(** * SD-SLAM Local Mapping: a shallow embedding of [src/LocalMapping.cc]

    The development follows the C++ translation unit function by function.
    Pointers to [KeyFrame] and [MapPoint] objects are handles into two
    stores, so that aliasing (one map point reachable from several keyframe
    slots and from the recent-added list) is kept.  Values the C++ holds in
    [float]/[double] are read as the rationals they denote. *)

From Stdlib Require Import ZArith QArith Qfield Lia.
From stdpp Require Import gmap list.

Local Close Scope Q_scope.
Local Open Scope Z_scope.

(** ** Handles *)

Abbreviation kfptr := nat (only parsing).
Abbreviation mpptr := nat (only parsing).

(** ** The control surface of [LocalMapping]

    The member variables of the class that the queue and the
    stop/reset/finish protocol read and write. *)

Record LocalMapping := mkLocalMapping {
  mbMonocular : bool;
  mbResetRequested : bool;
  mbFinishRequested : bool;
  mbFinished : bool;
  mbAbortBA : bool;
  mbStopped : bool;
  mbStopRequested : bool;
  mbNotStop : bool;
  mbAcceptKeyFrames : bool;
  mlNewKeyFrames : list kfptr;
  mlpRecentAddedMapPoints : list mpptr;
  mpCurrentKeyFrame : option kfptr
}.

(** The constructor's initialiser list. *)
Definition LocalMapping_new (bMonocular : bool) : LocalMapping :=
  {| mbMonocular := bMonocular; mbResetRequested := false;
     mbFinishRequested := false; mbFinished := true; mbAbortBA := false;
     mbStopped := false; mbStopRequested := false; mbNotStop := false;
     mbAcceptKeyFrames := true; mlNewKeyFrames := [];
     mlpRecentAddedMapPoints := []; mpCurrentKeyFrame := None |}.

Definition set_mbResetRequested (b : bool) (l : LocalMapping) : LocalMapping :=
  mkLocalMapping (mbMonocular l) b (mbFinishRequested l) (mbFinished l)
    (mbAbortBA l) (mbStopped l) (mbStopRequested l) (mbNotStop l)
    (mbAcceptKeyFrames l) (mlNewKeyFrames l) (mlpRecentAddedMapPoints l)
    (mpCurrentKeyFrame l).

Definition set_mbFinishRequested (b : bool) (l : LocalMapping) : LocalMapping :=
  mkLocalMapping (mbMonocular l) (mbResetRequested l) b (mbFinished l)
    (mbAbortBA l) (mbStopped l) (mbStopRequested l) (mbNotStop l)
    (mbAcceptKeyFrames l) (mlNewKeyFrames l) (mlpRecentAddedMapPoints l)
    (mpCurrentKeyFrame l).

Definition set_mbFinished (b : bool) (l : LocalMapping) : LocalMapping :=
  mkLocalMapping (mbMonocular l) (mbResetRequested l) (mbFinishRequested l) b
    (mbAbortBA l) (mbStopped l) (mbStopRequested l) (mbNotStop l)
    (mbAcceptKeyFrames l) (mlNewKeyFrames l) (mlpRecentAddedMapPoints l)
    (mpCurrentKeyFrame l).

Definition set_mbAbortBA (b : bool) (l : LocalMapping) : LocalMapping :=
  mkLocalMapping (mbMonocular l) (mbResetRequested l) (mbFinishRequested l)
    (mbFinished l) b (mbStopped l) (mbStopRequested l) (mbNotStop l)
    (mbAcceptKeyFrames l) (mlNewKeyFrames l) (mlpRecentAddedMapPoints l)
    (mpCurrentKeyFrame l).

Definition set_mbStopped (b : bool) (l : LocalMapping) : LocalMapping :=
  mkLocalMapping (mbMonocular l) (mbResetRequested l) (mbFinishRequested l)
    (mbFinished l) (mbAbortBA l) b (mbStopRequested l) (mbNotStop l)
    (mbAcceptKeyFrames l) (mlNewKeyFrames l) (mlpRecentAddedMapPoints l)
    (mpCurrentKeyFrame l).

Definition set_mbStopRequested (b : bool) (l : LocalMapping) : LocalMapping :=
  mkLocalMapping (mbMonocular l) (mbResetRequested l) (mbFinishRequested l)
    (mbFinished l) (mbAbortBA l) (mbStopped l) b (mbNotStop l)
    (mbAcceptKeyFrames l) (mlNewKeyFrames l) (mlpRecentAddedMapPoints l)
    (mpCurrentKeyFrame l).

Definition set_mbNotStop (b : bool) (l : LocalMapping) : LocalMapping :=
  mkLocalMapping (mbMonocular l) (mbResetRequested l) (mbFinishRequested l)
    (mbFinished l) (mbAbortBA l) (mbStopped l) (mbStopRequested l) b
    (mbAcceptKeyFrames l) (mlNewKeyFrames l) (mlpRecentAddedMapPoints l)
    (mpCurrentKeyFrame l).

Definition set_mbAcceptKeyFrames (b : bool) (l : LocalMapping) : LocalMapping :=
  mkLocalMapping (mbMonocular l) (mbResetRequested l) (mbFinishRequested l)
    (mbFinished l) (mbAbortBA l) (mbStopped l) (mbStopRequested l)
    (mbNotStop l) b (mlNewKeyFrames l) (mlpRecentAddedMapPoints l)
    (mpCurrentKeyFrame l).

Definition set_mlNewKeyFrames (q : list kfptr) (l : LocalMapping) : LocalMapping :=
  mkLocalMapping (mbMonocular l) (mbResetRequested l) (mbFinishRequested l)
    (mbFinished l) (mbAbortBA l) (mbStopped l) (mbStopRequested l)
    (mbNotStop l) (mbAcceptKeyFrames l) q (mlpRecentAddedMapPoints l)
    (mpCurrentKeyFrame l).

Definition set_mlpRecentAddedMapPoints (r : list mpptr) (l : LocalMapping)
  : LocalMapping :=
  mkLocalMapping (mbMonocular l) (mbResetRequested l) (mbFinishRequested l)
    (mbFinished l) (mbAbortBA l) (mbStopped l) (mbStopRequested l)
    (mbNotStop l) (mbAcceptKeyFrames l) (mlNewKeyFrames l) r
    (mpCurrentKeyFrame l).

Definition set_mpCurrentKeyFrame (k : option kfptr) (l : LocalMapping)
  : LocalMapping :=
  mkLocalMapping (mbMonocular l) (mbResetRequested l) (mbFinishRequested l)
    (mbFinished l) (mbAbortBA l) (mbStopped l) (mbStopRequested l)
    (mbNotStop l) (mbAcceptKeyFrames l) (mlNewKeyFrames l)
    (mlpRecentAddedMapPoints l) k.

(** [LocalMapping::InsertKeyFrame] *)
Definition InsertKeyFrame (pKF : kfptr) (l : LocalMapping) : LocalMapping :=
  set_mbAbortBA true (set_mlNewKeyFrames (mlNewKeyFrames l ++ [pKF]) l).

(** [LocalMapping::CheckNewKeyFrames] *)
Definition CheckNewKeyFrames (l : LocalMapping) : bool :=
  match mlNewKeyFrames l with [] => false | _ :: _ => true end.

(** [LocalMapping::RequestStop] *)
Definition RequestStop (l : LocalMapping) : LocalMapping :=
  set_mbAbortBA true (set_mbStopRequested true l).

(** [LocalMapping::Stop]: the returned flag and the state afterwards. *)
Definition Stop (l : LocalMapping) : bool * LocalMapping :=
  if mbStopRequested l && negb (mbNotStop l)
  then (true, set_mbStopped true l)
  else (false, l).

(** [LocalMapping::isStopped], [LocalMapping::stopRequested] *)
Definition isStopped (l : LocalMapping) : bool := mbStopped l.
Definition stopRequested (l : LocalMapping) : bool := mbStopRequested l.

(** [LocalMapping::Release].  The [delete] of the queued keyframes frees
    memory only; the queue itself is what the model keeps. *)
Definition Release (l : LocalMapping) : LocalMapping :=
  if mbFinished l then l
  else set_mlNewKeyFrames [] (set_mbStopRequested false (set_mbStopped false l)).

(** [LocalMapping::AcceptKeyFrames], [LocalMapping::SetAcceptKeyFrames] *)
Definition AcceptKeyFrames (l : LocalMapping) : bool := mbAcceptKeyFrames l.
Definition SetAcceptKeyFrames (flag : bool) (l : LocalMapping) : LocalMapping :=
  set_mbAcceptKeyFrames flag l.

(** [LocalMapping::SetNotStop] *)
Definition SetNotStop (flag : bool) (l : LocalMapping) : bool * LocalMapping :=
  if flag && mbStopped l then (false, l)
  else (true, set_mbNotStop flag l).

(** [LocalMapping::InterruptBA] *)
Definition InterruptBA (l : LocalMapping) : LocalMapping := set_mbAbortBA true l.

(** [LocalMapping::ResetIfRequested] *)
Definition ResetIfRequested (l : LocalMapping) : LocalMapping :=
  if mbResetRequested l
  then set_mbResetRequested false
         (set_mlpRecentAddedMapPoints [] (set_mlNewKeyFrames [] l))
  else l.

(** [LocalMapping::RequestFinish], [CheckFinish], [SetFinish], [isFinished] *)
Definition RequestFinish (l : LocalMapping) : LocalMapping :=
  set_mbFinishRequested true l.
Definition CheckFinish (l : LocalMapping) : bool := mbFinishRequested l.
Definition SetFinish (l : LocalMapping) : LocalMapping :=
  set_mbStopped true (set_mbFinished true l).
Definition isFinished (l : LocalMapping) : bool := mbFinished l.


(** ** Numeric values

    [float] and [double] values are read as rationals; the comparisons the
    code makes on them are the boolean tests below. *)

Definition Qlt_bool (x y : Q) : bool := negb (Qle_bool y x).

Definition Vec3 : Type := Q * Q * Q.
Definition Mat3 : Type := Vec3 * Vec3 * Vec3.        (* the three rows *)

Definition dot (a b : Vec3) : Q :=
  let '(a0, a1, a2) := a in let '(b0, b1, b2) := b in
  (a0 * b0 + a1 * b1 + a2 * b2)%Q.

Definition vsub (a b : Vec3) : Vec3 :=
  let '(a0, a1, a2) := a in let '(b0, b1, b2) := b in
  ((a0 - b0)%Q, (a1 - b1)%Q, (a2 - b2)%Q).

Definition row (m : Mat3) (i : nat) : Vec3 :=
  let '(r0, r1, r2) := m in
  match i with O => r0 | S O => r1 | _ => r2 end.

Definition transpose (m : Mat3) : Mat3 :=
  let '((a, b, c), (d, e, f), (g, h, i)) := m in
  ((a, d, g), (b, e, h), (c, f, i)).

Definition mulv (m : Mat3) (v : Vec3) : Vec3 :=
  (dot (row m 0) v, dot (row m 1) v, dot (row m 2) v).

(** The [(int)] cast of an integer id, and [int] subtraction, on 32 bits. *)
Definition to_int (z : Z) : Z := (z + 2 ^ 31) mod 2 ^ 32 - 2 ^ 31.
Definition int_sub (a b : Z) : Z := to_int (a - b).

(** ** Map entities *)

(** [cv::KeyPoint]: the image point and the pyramid level. *)
Record KeyPoint := mkKeyPoint { pt_x : Q; pt_y : Q; octave : Z }.

Module KeyFrame.
Record t := mk {
  mnId : Z;
  mbBad : bool;
  mnFuseTargetForKF : Z;
  Rcw : Mat3;
  tcw : Vec3;
  Ow : Vec3;
  fx : Q; fy : Q; cx : Q; cy : Q; invfx : Q; invfy : Q;
  mb : Q; mbf : Q;
  mThDepth : Q;
  mfScaleFactor : Q;
  mvScaleFactors : list Q;
  mvLevelSigma2 : list Q;
  mvKeysUn : list KeyPoint;
  mvuRight : list Q;
  mvDepth : list Q;
  mvpMapPoints : list (option mpptr)
}.

Definition set_mbBad (b : bool) (k : t) : t :=
  mk (mnId k) b (mnFuseTargetForKF k) (Rcw k) (tcw k) (Ow k) (fx k) (fy k)
     (cx k) (cy k) (invfx k) (invfy k) (mb k) (mbf k) (mThDepth k)
     (mfScaleFactor k) (mvScaleFactors k) (mvLevelSigma2 k) (mvKeysUn k)
     (mvuRight k) (mvDepth k) (mvpMapPoints k).

Definition set_mnFuseTargetForKF (z : Z) (k : t) : t :=
  mk (mnId k) (mbBad k) z (Rcw k) (tcw k) (Ow k) (fx k) (fy k)
     (cx k) (cy k) (invfx k) (invfy k) (mb k) (mbf k) (mThDepth k)
     (mfScaleFactor k) (mvScaleFactors k) (mvLevelSigma2 k) (mvKeysUn k)
     (mvuRight k) (mvDepth k) (mvpMapPoints k).

Definition set_mvpMapPoints (v : list (option mpptr)) (k : t) : t :=
  mk (mnId k) (mbBad k) (mnFuseTargetForKF k) (Rcw k) (tcw k) (Ow k) (fx k)
     (fy k) (cx k) (cy k) (invfx k) (invfy k) (mb k) (mbf k) (mThDepth k)
     (mfScaleFactor k) (mvScaleFactors k) (mvLevelSigma2 k) (mvKeysUn k)
     (mvuRight k) (mvDepth k) v.

(** Modelled from the spec: the accessors of class [KeyFrame], which is
    not among the sources, return the attribute they are named after. *)
Definition GetRotation := Rcw.
Definition GetTranslation := tcw.
Definition GetCameraCenter := Ow.
Definition GetMapPointMatches := mvpMapPoints.
Definition isBad := mbBad.
End KeyFrame.

Module MapPoint.
Record t := mk {
  mbBad : bool;
  mObservations : gmap kfptr nat;
  nObs : Z;
  mnFirstKFid : Z;
  mnFound : Z;
  mnVisible : positive;
  mnFuseCandidateForKF : Z
}.

Definition set_mbBad (b : bool) (p : t) : t :=
  mk b (mObservations p) (nObs p) (mnFirstKFid p) (mnFound p) (mnVisible p)
     (mnFuseCandidateForKF p).

Definition set_observations (o : gmap kfptr nat) (n : Z) (p : t) : t :=
  mk (mbBad p) o n (mnFirstKFid p) (mnFound p) (mnVisible p)
     (mnFuseCandidateForKF p).

Definition set_mnFuseCandidateForKF (z : Z) (p : t) : t :=
  mk (mbBad p) (mObservations p) (nObs p) (mnFirstKFid p) (mnFound p)
     (mnVisible p) z.

(** Modelled from the spec: [MapPoint::isBad], the bad-flag tombstone
    (class [MapPoint] is not among the sources). *)
Definition isBad := mbBad.

(** Modelled from the spec: [MapPoint::GetObservations] and
    [MapPoint::Observations], the observation map (KeyFrame to slot index,
    unique per keyframe) and the observation count. *)
Definition GetObservations := mObservations.
Definition Observations := nObs.

(** Modelled from the spec: [MapPoint::IsInKeyFrame], whether the keyframe
    is among the observers. *)
Definition IsInKeyFrame (pKF : kfptr) (p : t) : bool :=
  bool_decide (is_Some (mObservations p !! pKF)).

(** Modelled from the spec: [MapPoint::GetFoundRatio], the ratio of times
    the point was matched to the times it was predicted visible (the
    visible counter starts at one and only grows). *)
Definition GetFoundRatio (p : t) : Q := (mnFound p # mnVisible p)%Q.

(** Modelled from the spec: [MapPoint::AddObservation] adds the
    observation (keyframe, slot); the keyframe key is unique, so a keyframe
    already observing the point keeps its slot; a new observation adds
    one to the count. *)
Definition AddObservation (pKF : kfptr) (idx : nat) (p : t) : t :=
  match mObservations p !! pKF with
  | Some _ => p
  | None => set_observations (<[pKF := idx]> (mObservations p)) (nObs p + 1) p
  end.

(** Modelled from the spec: [MapPoint::SetBadFlag] raises the tombstone;
    identity and storage persist. *)
Definition SetBadFlag (p : t) : t := set_mbBad true p.

(** Modelled from the spec: the object built by
    [new MapPoint(x3D, pRefKF, pMap)] is not bad, has no observation yet,
    and its first-observed keyframe id is the id of the reference
    keyframe; the visible and found counters start at one. *)
Definition new (firstKFid : Z) : t :=
  mk false ∅ 0 firstKFid 1 1 0.
End MapPoint.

= = = =

* _What is expected_: Begin at the top of the records above and quote each line exactly, ending with the line that contains "The member variables".

* _Task answer_:
(** * SD-SLAM Local Mapping: a shallow embedding of [src/LocalMapping.cc]

    The development follows the C++ translation unit function by function.
    Pointers to [KeyFrame] and [MapPoint] objects are handles into two
    stores, so that aliasing (one map point reachable from several keyframe
    slots and from the recent-added list) is kept.  Values the C++ holds in
    [float]/[double] are read as the rationals they denote. *)

From Stdlib Require Import ZArith QArith Qfield Lia.
From stdpp Require Import gmap list.

Local Close Scope Q_scope.
Local Open Scope Z_scope.

(** ** Handles *)

Abbreviation kfptr := nat (only parsing).
Abbreviation mpptr := nat (only parsing).

(** ** The control surface of [LocalMapping]

    The member variables of the class that the queue and the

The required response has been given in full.